– Подумать только, как выросли мои девочки! Бог не дал мне дочерей, и вас мне хочется любить, как родных…
Анна собиралась сказать что-то в ответ, но Ефросинья Петровна придерживалась иного мнения на озвучивания соображений в своем доме.
– Как отец? – неожиданно поменяла она предмет разговора, и в глазах ее заплясал недобрый бесенок порицания. Живя в среде господ, где притворство было основным оружием, она в совершенстве владела наукой лицемерия, но не трудилась прикрываться им в домашних беседах.
– Совсем плох… – замешалась Анна, решив, впрочем, не обманывать тетушку.
– Он вас по миру пустит, – непререкаемо отчеканила Ефросинья Петровна и приказала подавать чай.
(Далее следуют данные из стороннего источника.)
Lemma bind_ret_inv (A B : Type) (m : M A) (k : A -> M B)
  (c c' : Client) (b : B) :
  bind m k c = (Ret b, c') ->
  exists a c1, m c = (Ret a, c1) /\ k a c1 = (Ret b, c').
Proof.
  unfold bind. destruct (m c) as [[a | e] c1]; [eauto | discriminate].
Qed.

Lemma preserves_at (I : Client -> Prop) (A : Type) (m : M A)
  (c c' : Client) (o : outcome A) :
  preserves I m -> I c -> m c = (o, c') -> I c'.
Proof. intros Hm Hc H. specialize (Hm c Hc). rewrite H in Hm. exact Hm. Qed.

Lemma eqb_false_of_not_in (x y : Z) (l : list Z) :
  ~ In x l -> In y l -> (x =? y) = false.
Proof. intros Hn Hy. apply Z.eqb_neq. intros ->. contradiction. Qed.

Lemma member_false_of_not_in (x : Z) (l l' : list Z) :
  ~ In x l -> incl l' l -> member x l' = false.
Proof.
  intros Hn Hi. unfold member.
  destruct (existsb (Z.eqb x) l') eqn:Ex; [| reflexivity].
  apply existsb_exists in Ex as (y & Hy & Hxy).
  apply Z.eqb_eq in Hxy. subst y. exfalso. apply Hn, Hi, Hy.
Qed.

(** What [_process_packet] comes to on a roster list. *)
Lemma process_roster (reinject : Packet -> M unit) (p : Packet)
  (d : Py.dict) (data : pyval) (rows : list pyval) (c : Client) :
  ~ In FCTYPE_MANAGELIST earlier_kinds ->
  0 < FCL_CAMS ->
  fctype p = FCTYPE_MANAGELIST ->
  narg2 p = FCL_CAMS ->
  smessage p = PDict d ->
  Py.dict_get d (PStr (str_of "rdata")) = Some data ->
  ListSchema._process_list data = Ret (PList rows) ->
  _process_packet reinject p c =
  bind (for_each merge_row rows)
    (fun _ =>
       bind get (fun c0 =>
         if negb (_completed_models c0) then
           bind (modify (set__completed_models true))
             (fun _ => bind (emit FCTYPE_CLIENT_MODELSLOADED None)
                         (fun _ => ret p))
         else ret p)) c.
Proof.
  intros Hd Hpos Hk Ha Hs Hg Hl.
  unfold _process_packet. cbv zeta. rewrite Hk, Ha, Hs.
  rewrite (@eqb_false_of_not_in _ FCTYPE_LOGIN _ Hd) by (left; reflexivity).
  rewrite (@member_false_of_not_in _ _ detail_kinds Hd)
    by (intros x Hx; right; apply in_or_app; left; exact Hx).
  rewrite (@eqb_false_of_not_in _ FCTYPE_TAGS _ Hd)
    by (right; apply in_or_app; right; simpl; tauto).
  rewrite (@eqb_false_of_not_in _ FCTYPE_BOOKMARKS _ Hd)
    by (right; apply in_or_app; right; simpl; tauto).
  rewrite (@eqb_false_of_not_in _ FCTYPE_METRICS _ Hd)
    by (right; apply in_or_app; right; simpl; tauto).
  rewrite (@eqb_false_of_not_in _ FCTYPE_EXTDATA _ Hd)
    by (right; apply in_or_app; right; simpl; tauto).
  rewrite Z.eqb_refl.
  replace (0 <? FCL_CAMS) with true by (symmetry; apply Z.ltb_lt; exact Hpos).
  unfold Py.contains_str, Py.getitem_str, Py.dict_mem. rewrite Hg.
  unfold bind at 1. unfold lift at 1. cbn beta iota.
  unfold bind at 1. unfold lift at 1. cbn beta iota.
  unfold bind at 1. unfold lift at 1. rewrite Hl. cbn beta iota.
  unfold member. cbn [existsb]. rewrite Z.eqb_refl, orb_true_r. cbn [orb andb].
  reflexivity.
Qed.

(** A roster list that is handled without exception while the flag is
    down raises the flag and emits the event, once. *)
Lemma roster_fires (p : Packet) (d : Py.dict) (data : pyval) (rows : list pyval)
  (depth : nat) (n : nat) (c c' : Client) :
  ~ In FCTYPE_MANAGELIST earlier_kinds ->
  0 < FCL_CAMS ->
  fctype p = FCTYPE_MANAGELIST ->
  narg2 p = FCL_CAMS ->
  smessage p = PDict d ->
  Py.dict_get d (PStr (str_of "rdata")) = Some data ->
  ListSchema._process_list data = Ret (PList rows) ->
  loaded false n c ->
  handle_packet_received (S depth) p c = (Ret tt, c') ->
  loaded true (S n) c'.
Proof.
  intros Hd Hpos Hk Ha Hs Hg Hl Hc H.
  cbn [handle_packet_received] in H.
  apply bind_ret_inv in H as (q & c1 & Hp & He).
  rewrite (@process_roster _ p d data rows c Hd Hpos Hk Ha Hs Hg Hl) in Hp.
  apply bind_ret_inv in Hp as (u & c2 & Hm & Hp).
  assert (Hc2 : loaded false n c2).
  { eapply preserves_at; [| exact Hc | exact Hm].
    apply preserves_for_each. intros x. apply merge_row_keeps_loaded. }
  unfold bind at 1 in Hp. unfold get at 1 in Hp.
  destruct Hc2 as [Hb2 Hn2]. rewrite Hb2 in Hp. cbn [negb] in Hp.
  apply bind_ret_inv in Hp as (u1 & c3 & Hf & Hp).
  unfold modify in Hf. injection Hf as _ <-.
  apply bind_ret_inv in Hp as (u2 & c4 & Hemit & Hp).
  assert (Hc4 : loaded true (S n) c4).
  { unfold emit in Hemit.
    apply bind_ret_inv in Hemit as (u3 & c5 & Hap & Hh).
    unfold modify in Hap. injection Hap as _ <-.
    eapply preserves_at;
      [apply (@handlers_keep_loaded true (S n)) | | exact Hh].
    split; [reflexivity |].
    etransitivity;
      [apply (count_emitted_fired (set__completed_models true c2)) |].
    f_equal. exact Hn2. }
  unfold ret in Hp. injection Hp as <- <-.
  eapply preserves_at; [| exact Hc4 | exact He].
  apply preserves_bind; [| intros _]; apply emit_keeps_loaded;
    right; discriminate.
Qed.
«Когда же ты прекратишь трепаться!» – раздраженно думал Дмитрий, пока мать разливала ароматный чай по тоненьким чашечкам, изрисованным бабочками. По опыту он знал, что она в скором времени угомонится и избавит их от своего присутствия. Мать едва вспомнила бы о существовании племянниц до следующего прилива гостеприимства в виде вселенского бала. Дмитрий в предвкушении едва не опустился до ерзанья на стуле.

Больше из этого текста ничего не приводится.